* **What the task asks**
A faithful, complete transcription of the listing is required.

* **Records to use**
Lemma failed_write_is_announced_witness :
  let read_only :=
    {| UserRepository.files := ∅; UserRepository.writable := false |} in
  TelbooruBot.handle_toggle_callback 42 "rating:safe" read_only
  = (Ok true, read_only)
  /\ TelbooruBot.process_autotag_addition 42 " cat " read_only
     = (Ok TelbooruBot.Added, read_only).
Proof.
  intros read_only.
  destruct (failed_write_is_announced read_only 42 "rating:safe" " cat " eq_refl)
    as (Htoggle & _ & Hadd).
  split; [exact Htoggle|].
  destruct Hadd as [Hannounced _]; [discriminate | | exact Hannounced].
  eapply bool_decide_unpack. by vm_compute.
Defined.

(** ** Comments and deleted images *)

Lemma wrapper_make_request_run (self : BooruAPIWrapper.t)
    (params : pydict pval) (net : Net) :
  BooruAPIWrapper.session self = true ->
  let params' :=
    dict_update params (BooruAPIWrapper._build_auth_params self) in
  let req :=
    Request "/index.php"
      (if dict_mem "json" params' then params'
       else dict_set "json" (PStr "1") params') in
  BooruAPIWrapper._make_request self "/index.php" params net
  = handed_on (fun e => Aiohttp e) req net.
Proof.
  intros Hopen params' req. unfold BooruAPIWrapper._make_request.
  rewrite Hopen. cbn [negb]. unfold session_get, handed_on. fold params' req.
  by destruct (upstream net (sent net) req).
Qed.

Ltac same_params :=
  split; [reflexivity|]; cbn [params];
  match goal with
  | |- forall key, dict_get key ?params1 = dict_get key ?params2 =>
      let params1' := eval vm_compute in params1 in
      let params2' := eval vm_compute in params2 in
      change (forall key, dict_get key params1' = dict_get key params2')
  end;
  intros key; cbn [dict_get];
  repeat (destruct (decide (key = _)) as [->|?]; [reflexivity|]);
  reflexivity.

(** X28. [get_comments] and [get_deleted_images] hand on what the API
    answers, unnormalised, and hand on its failures too: on an open
    session each sends one request, for JSON, with the post (or the last
    id, when one is given) and the credentials; the wrapper of src/main.py
    raises the transport error itself, where its [get_posts] never raises,
    and the repository raises the matching repository exception. With the
    same credentials the two clients ask for the same thing. *)
Theorem comments_and_deleted_images_handed_on (wrapper : BooruAPIWrapper.t)
    (repository : BooruRepository.t) (post_id : Z) (last_id : option Z) :
  BooruAPIWrapper.session wrapper = true ->
  BooruRepository.session repository = true ->
  BooruAPIWrapper.api_key wrapper = BooruRepository.api_key repository ->
  BooruAPIWrapper.user_id wrapper = BooruRepository.user_id repository ->
  exists comments comments' deleted deleted' : request,
    (forall net,
       BooruAPIWrapper.get_comments wrapper post_id net
       = handed_on (fun e => Aiohttp e) comments net
       /\ BooruRepository.get_comments repository post_id net
          = handed_on taxonomy comments' net
       /\ BooruAPIWrapper.get_deleted_images wrapper last_id net
          = handed_on (fun e => Aiohttp e) deleted net
       /\ BooruRepository.get_deleted_images repository last_id net
          = handed_on taxonomy deleted' net)
    /\ same_request comments comments'
    /\ same_request deleted deleted'
    /\ dict_get "s" (params comments) = Some (PStr "comment")
    /\ dict_get "post_id" (params comments) = Some (PInt post_id)
    /\ dict_get "json" (params comments) = Some (PStr "1")
    /\ dict_get "deleted" (params deleted) = Some (PStr "show")
    /\ dict_get "last_id" (params deleted) = PInt <$> last_id
    /\ dict_get "json" (params deleted) = Some (PStr "1")
    /\ dict_get "api_key" (params comments)
       = dict_get "api_key"
           (auth_query (BooruAPIWrapper.api_key wrapper)
              (BooruAPIWrapper.user_id wrapper)).
Proof.
  intros Hopen Hopen' Hkey Huid.
  assert (Hrepo : forall params net,
    try_except (BooruRepository._make_request repository "/index.php" params)
      BooruRepository.reraise net
    = handed_on taxonomy
        (Request "/index.php"
           (let params' :=
              dict_update params
                (BooruRepository._build_auth_params repository) in
            if dict_mem "json" params' then params'
            else dict_set "json" (PStr "1") params')) net).
  { intros params net. unfold try_except.
    rewrite repository_make_request_run by done. unfold handed_on.
    cbv zeta. by destruct (upstream net (sent net) _) as [body|[]]. }
  eexists _, _, _, _. split.
  { intros net.
    unfold BooruAPIWrapper.get_comments, BooruAPIWrapper.get_deleted_images,
      BooruRepository.get_comments, BooruRepository.get_deleted_images.
    rewrite !wrapper_make_request_run by done. rewrite !Hrepo.
    split; [reflexivity|]. split; [reflexivity|]. split; reflexivity. }
  unfold BooruRepository._build_auth_params,
    BooruAPIWrapper._build_auth_params, auth_query.
  rewrite <- Hkey, <- Huid.
  destruct (BooruAPIWrapper.api_key wrapper) as [k|],
    (BooruAPIWrapper.user_id wrapper) as [u|];
    try destruct (str_truthy k); try destruct (str_truthy u);
    destruct last_id as [i|]; cbn [andb];
    (split; [same_params|]); (split; [same_params|]);
    repeat (split; [reflexivity|]); reflexivity.
Qed.

Lemma comments_and_deleted_images_handed_on_witness :
  exists comments : request,
    (forall net,
       BooruAPIWrapper.get_comments anonymous_wrapper 7 net
       = handed_on (fun e => Aiohttp e) comments net)
    /\ dict_get "post_id" (params comments) = Some (PInt 7).
Proof.
  destruct (comments_and_deleted_images_handed_on anonymous_wrapper
              anonymous_repository 7 None eq_refl eq_refl eq_refl eq_refl)
    as (comments & comments' & deleted & deleted' & Hrun & _ & _ & _
        & Hpost & _).
  exists comments. split; [|exact Hpost].
  intros net. by destruct (Hrun net) as [Hcomments _].
Defined.
(** X16: a batch of objects whose risk fields, when present, hold
    primitives is normalized without exception, one record per object, in
    the order of the batch. *)
Theorem normalize_plain_batch (arr : list value) :
  forallb plain_item arr = true ->
  exists recs, normalize arr = Ok recs /\ List.length recs = List.length arr.
Proof.
  unfold normalize, array_map. generalize 0.
  induction arr as [|x r IH]; intros idx H; simpl.
  - now exists [].
  - simpl in H. apply andb_true_iff in H as [Hx Hr].
    destruct (plain_item_normalizes x idx Hx) as [y Hy].
    destruct (IH (S idx) Hr) as [ys [Hys L]].
    rewrite Hy, Hys. simpl. exists (y :: ys). split; [reflexivity|].
    simpl. now rewrite L.
Qed.

Lemma normalize_plain_batch_witness :
  exists recs,
    normalize [JObj [("text", JStr "a"); ("risk", JNum "3")]; JObj []]
    = Ok recs /\ List.length recs = 2%nat.
Proof.
  apply (normalize_plain_batch
           [JObj [("text", JStr "a"); ("risk", JNum "3")]; JObj []]).
  reflexivity.
Defined.

(** ** Objects found by the brace pattern hold no object *)

Lemma objects_in_arr (items : list value) :
  objects_in (JArr items) = objects_in_list items.
Proof. reflexivity. Qed.

Lemma objects_in_obj (props : list (string * value)) :
  objects_in (JObj props) = S (objects_in_props props).
Proof. reflexivity. Qed.

Lemma objects_in_list_app (l r : list value) :
  objects_in_list (l ++ r) = (objects_in_list l + objects_in_list r)%nat.
Proof. induction l as [|x l IH]; simpl; [reflexivity|]. rewrite IH. lia. Qed.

* **Finished exercise**
Lemma failed_write_is_announced_witness :
  let read_only :=
    {| UserRepository.files := ∅; UserRepository.writable := false |} in
  TelbooruBot.handle_toggle_callback 42 "rating:safe" read_only
  = (Ok true, read_only)
  /\ TelbooruBot.process_autotag_addition 42 " cat " read_only
     = (Ok TelbooruBot.Added, read_only).
Proof.
  intros read_only.
  destruct (failed_write_is_announced read_only 42 "rating:safe" " cat " eq_refl)
    as (Htoggle & _ & Hadd).
  split; [exact Htoggle|].
  destruct Hadd as [Hannounced _]; [discriminate | | exact Hannounced].
  eapply bool_decide_unpack. by vm_compute.
Defined.

(** ** Comments and deleted images *)

Lemma wrapper_make_request_run (self : BooruAPIWrapper.t)
    (params : pydict pval) (net : Net) :
  BooruAPIWrapper.session self = true ->
  let params' :=
    dict_update params (BooruAPIWrapper._build_auth_params self) in
  let req :=
    Request "/index.php"
      (if dict_mem "json" params' then params'
       else dict_set "json" (PStr "1") params') in
  BooruAPIWrapper._make_request self "/index.php" params net
  = handed_on (fun e => Aiohttp e) req net.
Proof.
  intros Hopen params' req. unfold BooruAPIWrapper._make_request.
  rewrite Hopen. cbn [negb]. unfold session_get, handed_on. fold params' req.
  by destruct (upstream net (sent net) req).
Qed.

Ltac same_params :=
  split; [reflexivity|]; cbn [params];
  match goal with
  | |- forall key, dict_get key ?params1 = dict_get key ?params2 =>
      let params1' := eval vm_compute in params1 in
      let params2' := eval vm_compute in params2 in
      change (forall key, dict_get key params1' = dict_get key params2')
  end;
  intros key; cbn [dict_get];
  repeat (destruct (decide (key = _)) as [->|?]; [reflexivity|]);
  reflexivity.

(** X28. [get_comments] and [get_deleted_images] hand on what the API
    answers, unnormalised, and hand on its failures too: on an open
    session each sends one request, for JSON, with the post (or the last
    id, when one is given) and the credentials; the wrapper of src/main.py
    raises the transport error itself, where its [get_posts] never raises,
    and the repository raises the matching repository exception. With the
    same credentials the two clients ask for the same thing. *)
Theorem comments_and_deleted_images_handed_on (wrapper : BooruAPIWrapper.t)
    (repository : BooruRepository.t) (post_id : Z) (last_id : option Z) :
  BooruAPIWrapper.session wrapper = true ->
  BooruRepository.session repository = true ->
  BooruAPIWrapper.api_key wrapper = BooruRepository.api_key repository ->
  BooruAPIWrapper.user_id wrapper = BooruRepository.user_id repository ->
  exists comments comments' deleted deleted' : request,
    (forall net,
       BooruAPIWrapper.get_comments wrapper post_id net
       = handed_on (fun e => Aiohttp e) comments net
       /\ BooruRepository.get_comments repository post_id net
          = handed_on taxonomy comments' net
       /\ BooruAPIWrapper.get_deleted_images wrapper last_id net
          = handed_on (fun e => Aiohttp e) deleted net
       /\ BooruRepository.get_deleted_images repository last_id net
          = handed_on taxonomy deleted' net)
    /\ same_request comments comments'
    /\ same_request deleted deleted'
    /\ dict_get "s" (params comments) = Some (PStr "comment")
    /\ dict_get "post_id" (params comments) = Some (PInt post_id)
    /\ dict_get "json" (params comments) = Some (PStr "1")
    /\ dict_get "deleted" (params deleted) = Some (PStr "show")
    /\ dict_get "last_id" (params deleted) = PInt <$> last_id
    /\ dict_get "json" (params deleted) = Some (PStr "1")
    /\ dict_get "api_key" (params comments)
       = dict_get "api_key"
           (auth_query (BooruAPIWrapper.api_key wrapper)
              (BooruAPIWrapper.user_id wrapper)).
Proof.
  intros Hopen Hopen' Hkey Huid.
  assert (Hrepo : forall params net,
    try_except (BooruRepository._make_request repository "/index.php" params)
      BooruRepository.reraise net
    = handed_on taxonomy
        (Request "/index.php"
           (let params' :=
              dict_update params
                (BooruRepository._build_auth_params repository) in
            if dict_mem "json" params' then params'
            else dict_set "json" (PStr "1") params')) net).
  { intros params net. unfold try_except.
    rewrite repository_make_request_run by done. unfold handed_on.
    cbv zeta. by destruct (upstream net (sent net) _) as [body|[]]. }
  eexists _, _, _, _. split.
  { intros net.
    unfold BooruAPIWrapper.get_comments, BooruAPIWrapper.get_deleted_images,
      BooruRepository.get_comments, BooruRepository.get_deleted_images.
    rewrite !wrapper_make_request_run by done. rewrite !Hrepo.
    split; [reflexivity|]. split; [reflexivity|]. split; reflexivity. }
  unfold BooruRepository._build_auth_params,
    BooruAPIWrapper._build_auth_params, auth_query.
  rewrite <- Hkey, <- Huid.
  destruct (BooruAPIWrapper.api_key wrapper) as [k|],
    (BooruAPIWrapper.user_id wrapper) as [u|];
    try destruct (str_truthy k); try destruct (str_truthy u);
    destruct last_id as [i|]; cbn [andb];
    (split; [same_params|]); (split; [same_params|]);
    repeat (split; [reflexivity|]); reflexivity.
Qed.

Lemma comments_and_deleted_images_handed_on_witness :
  exists comments : request,
    (forall net,
       BooruAPIWrapper.get_comments anonymous_wrapper 7 net
       = handed_on (fun e => Aiohttp e) comments net)
    /\ dict_get "post_id" (params comments) = Some (PInt 7).
Proof.
  destruct (comments_and_deleted_images_handed_on anonymous_wrapper
              anonymous_repository 7 None eq_refl eq_refl eq_refl eq_refl)
    as (comments & comments' & deleted & deleted' & Hrun & _ & _ & _
        & Hpost & _).
  exists comments. split; [|exact Hpost].
  intros net. by destruct (Hrun net) as [Hcomments _].
Defined.
(** X16: a batch of objects whose risk fields, when present, hold
    primitives is normalized without exception, one record per object, in
    the order of the batch. *)
Theorem normalize_plain_batch (arr : list value) :
  forallb plain_item arr = true ->
  exists recs, normalize arr = Ok recs /\ List.length recs = List.length arr.
Proof.
  unfold normalize, array_map. generalize 0.
  induction arr as [|x r IH]; intros idx H; simpl.
  - now exists [].
  - simpl in H. apply andb_true_iff in H as [Hx Hr].
    destruct (plain_item_normalizes x idx Hx) as [y Hy].
    destruct (IH (S idx) Hr) as [ys [Hys L]].
    rewrite Hy, Hys. simpl. exists (y :: ys). split; [reflexivity|].
    simpl. now rewrite L.
Qed.

Lemma normalize_plain_batch_witness :
  exists recs,
    normalize [JObj [("text", JStr "a"); ("risk", JNum "3")]; JObj []]
    = Ok recs /\ List.length recs = 2%nat.
Proof.
  apply (normalize_plain_batch
           [JObj [("text", JStr "a"); ("risk", JNum "3")]; JObj []]).
  reflexivity.
Defined.

(** ** Objects found by the brace pattern hold no object *)

Lemma objects_in_arr (items : list value) :
  objects_in (JArr items) = objects_in_list items.
Proof. reflexivity. Qed.

Lemma objects_in_obj (props : list (string * value)) :
  objects_in (JObj props) = S (objects_in_props props).
Proof. reflexivity. Qed.

Lemma objects_in_list_app (l r : list value) :
  objects_in_list (l ++ r) = (objects_in_list l + objects_in_list r)%nat.
Proof. induction l as [|x l IH]; simpl; [reflexivity|]. rewrite IH. lia. Qed.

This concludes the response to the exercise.